Start of Data under study

(** * A shallow embedding of the Malloc Lab allocator (Malloc_Lab/mm.c)

    The allocator keeps an implicit free list with boundary tags and a
    next-fit cursor.  The heap is modelled as a byte-addressed memory; the
    header and footer of a block are little-endian 32-bit words read and
    written through [GET] and [PUT], exactly as the macros of mm.c do.

    Conventions.
    - Addresses are unbounded integers; [NULL] is address 0.
    - [uint32_t] and [size_t] values are integers in [0, 2^32) and their
      arithmetic wraps modulo 2^32 ([u32]); mm.c itself casts block pointers
      to [uint32_t] in [checkblock], i.e. it targets a 32-bit build.
    - A loop of the source is a [Fixpoint] on a fuel argument; running out of
      fuel is the outcome [OutOfFuel], distinct from every result of the C
      code. *)

From Stdlib Require Import String.
From Stdlib Require Import ZArith List Bool Lia.
Import ListNotations.
Local Open Scope Z_scope.

(* ------------------------------------------------------------------ *)
(** ** Constants and macros *)

Definition WSIZE : Z := 4.
Definition DSIZE : Z := 8.
Definition CHUNKSIZE : Z := Z.shiftl 1 16.
Definition OVERHEAD : Z := 8.
Definition NULL : Z := 0.

Definition u32 (x : Z) : Z := x mod 2 ^ 32.

(** Conversion of a [uint32_t] to the [int] parameter of [mem_sbrk]. *)
Definition to_int (x : Z) : Z := if x <? 2 ^ 31 then x else x - 2 ^ 32.

Definition MAX (x y : Z) : Z := if x >? y then x else y.

Definition PACK (size alloc : Z) : Z := Z.lor size alloc.

(** Memory: the byte stored at each address. *)
Definition memory : Type := Z -> Z.

Definition byte_at (m : memory) (a : Z) : Z := m a mod 256.

(** [GET(p)]: the little-endian 32-bit word at address [p]. *)
Definition GET (m : memory) (p : Z) : Z :=
  byte_at m p + 256 * byte_at m (p + 1)
  + 65536 * byte_at m (p + 2) + 16777216 * byte_at m (p + 3).

(** [PUT(p, val)]: store the low 32 bits of [val] at address [p]. *)
Definition PUT (m : memory) (p val : Z) : memory :=
  fun a =>
    if a =? p then val mod 256
    else if a =? p + 1 then (val / 256) mod 256
    else if a =? p + 2 then (val / 65536) mod 256
    else if a =? p + 3 then (val / 16777216) mod 256
    else m a.

Definition GET_SIZE (m : memory) (p : Z) : Z := Z.land (GET m p) (Z.lnot 7).
Definition GET_ALLOC (m : memory) (p : Z) : Z := Z.land (GET m p) 1.

Definition HDRP (bp : Z) : Z := bp - WSIZE.
Definition FTRP (m : memory) (bp : Z) : Z := bp + GET_SIZE m (HDRP bp) - DSIZE.

Definition NEXT_BLKP (m : memory) (bp : Z) : Z := bp + GET_SIZE m (bp - WSIZE).
Definition PREV_BLKP (m : memory) (bp : Z) : Z := bp - GET_SIZE m (bp - DSIZE).

(** [memcpy(dst, src, n)] on non-overlapping regions. *)
Definition memcpy (m : memory) (dst src n : Z) : memory :=
  fun a => if (dst <=? a) && (a <? dst + n) then m (src + (a - dst)) else m a.

(* ------------------------------------------------------------------ *)
(** ** Allocator state *)

(** The two globals of mm.c, the heap bytes, and the break of the memory
    source. *)
Record state : Type := mkState {
  mem : memory;
  heap_listp : Z;
  next_fit_ptr : Z;
  mem_brk : Z;
  mem_max_addr : Z
}.

Definition set_mem (s : state) (m : memory) : state :=
  mkState m (heap_listp s) (next_fit_ptr s) (mem_brk s) (mem_max_addr s).
Definition set_heap_listp (s : state) (p : Z) : state :=
  mkState (mem s) p (next_fit_ptr s) (mem_brk s) (mem_max_addr s).
Definition set_next_fit_ptr (s : state) (p : Z) : state :=
  mkState (mem s) (heap_listp s) p (mem_brk s) (mem_max_addr s).
Definition set_mem_brk (s : state) (p : Z) : state :=
  mkState (mem s) (heap_listp s) (next_fit_ptr s) p (mem_max_addr s).

(** Results of the functions that loop or may terminate the process. *)
Inductive outcome (A : Type) : Type :=
| Returns (v : A) (s : state)
| Exits (out : string) (status : Z)
| OutOfFuel.
Arguments Returns {A} v s.
Arguments Exits {A} out status.
Arguments OutOfFuel {A}.

(** Modelled from the spec: [mem_sbrk] of memlib.c, which is not part of the
    sources at hand.  Section 6 of the specification describes the memory
    source as a single capability, "extend the managed region by N bytes,
    returning the starting address of the new region or a failure sentinel";
    the sentinel tested by [extend_heap] is [(void * )-1]. *)
Definition mem_sbrk (s : state) (incr : Z) : Z * state :=
  if (incr <? 0) || (mem_brk s + incr >? mem_max_addr s) then (-1, s)
  else (mem_brk s, set_mem_brk s (mem_brk s + incr)).

(* ------------------------------------------------------------------ *)
(** ** The allocator *)

Definition coalesce (s : state) (bp : Z) : Z * state :=
  let m := mem s in
  let prev_alloc := GET_ALLOC m (FTRP m (PREV_BLKP m bp)) in
  let next_alloc := GET_ALLOC m (HDRP (NEXT_BLKP m bp)) in
  let size := GET_SIZE m (HDRP bp) in
  if negb (prev_alloc =? 0) && negb (next_alloc =? 0) then           (* Case 1 *)
    (bp, s)
  else if negb (prev_alloc =? 0) && (next_alloc =? 0) then           (* Case 2 *)
    let size := u32 (size + GET_SIZE m (HDRP (NEXT_BLKP m bp))) in
    let m1 := PUT m (HDRP bp) (PACK size 0) in
    let m2 := PUT m1 (FTRP m1 bp) (PACK size 0) in
    (bp, set_next_fit_ptr (set_mem s m2) bp)
  else if (prev_alloc =? 0) && negb (next_alloc =? 0) then           (* Case 3 *)
    let size := u32 (size + GET_SIZE m (HDRP (PREV_BLKP m bp))) in
    let m1 := PUT m (FTRP m bp) (PACK size 0) in
    let m2 := PUT m1 (HDRP (PREV_BLKP m1 bp)) (PACK size 0) in
    let bp' := PREV_BLKP m2 bp in
    (bp', set_next_fit_ptr (set_mem s m2) bp')
  else                                                               (* Case 4 *)
    let size := u32 (size + u32 (GET_SIZE m (HDRP (PREV_BLKP m bp))
                                 + GET_SIZE m (FTRP m (NEXT_BLKP m bp)))) in
    let m1 := PUT m (HDRP (PREV_BLKP m bp)) (PACK size 0) in
    let m2 := PUT m1 (FTRP m1 (NEXT_BLKP m1 bp)) (PACK size 0) in
    let bp' := PREV_BLKP m2 bp in
    (bp', set_next_fit_ptr (set_mem s m2) bp').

End of Data under study

* Instructions to follow:
Please return the lines above that run from the line containing "sources at hand." to the line containing "let prev_alloc := GET_ALLOC", inclusive, exactly and with no other lines.

* Answer to this task:
    sources at hand.  Section 6 of the specification describes the memory
    source as a single capability, "extend the managed region by N bytes,
    returning the starting address of the new region or a failure sentinel";
    the sentinel tested by [extend_heap] is [(void * )-1]. *)
Definition mem_sbrk (s : state) (incr : Z) : Z * state :=
  if (incr <? 0) || (mem_brk s + incr >? mem_max_addr s) then (-1, s)
  else (mem_brk s, set_mem_brk s (mem_brk s + incr)).

(* ------------------------------------------------------------------ *)
(** ** The allocator *)

Definition coalesce (s : state) (bp : Z) : Z * state :=
  let m := mem s in
  let prev_alloc := GET_ALLOC m (FTRP m (PREV_BLKP m bp)) in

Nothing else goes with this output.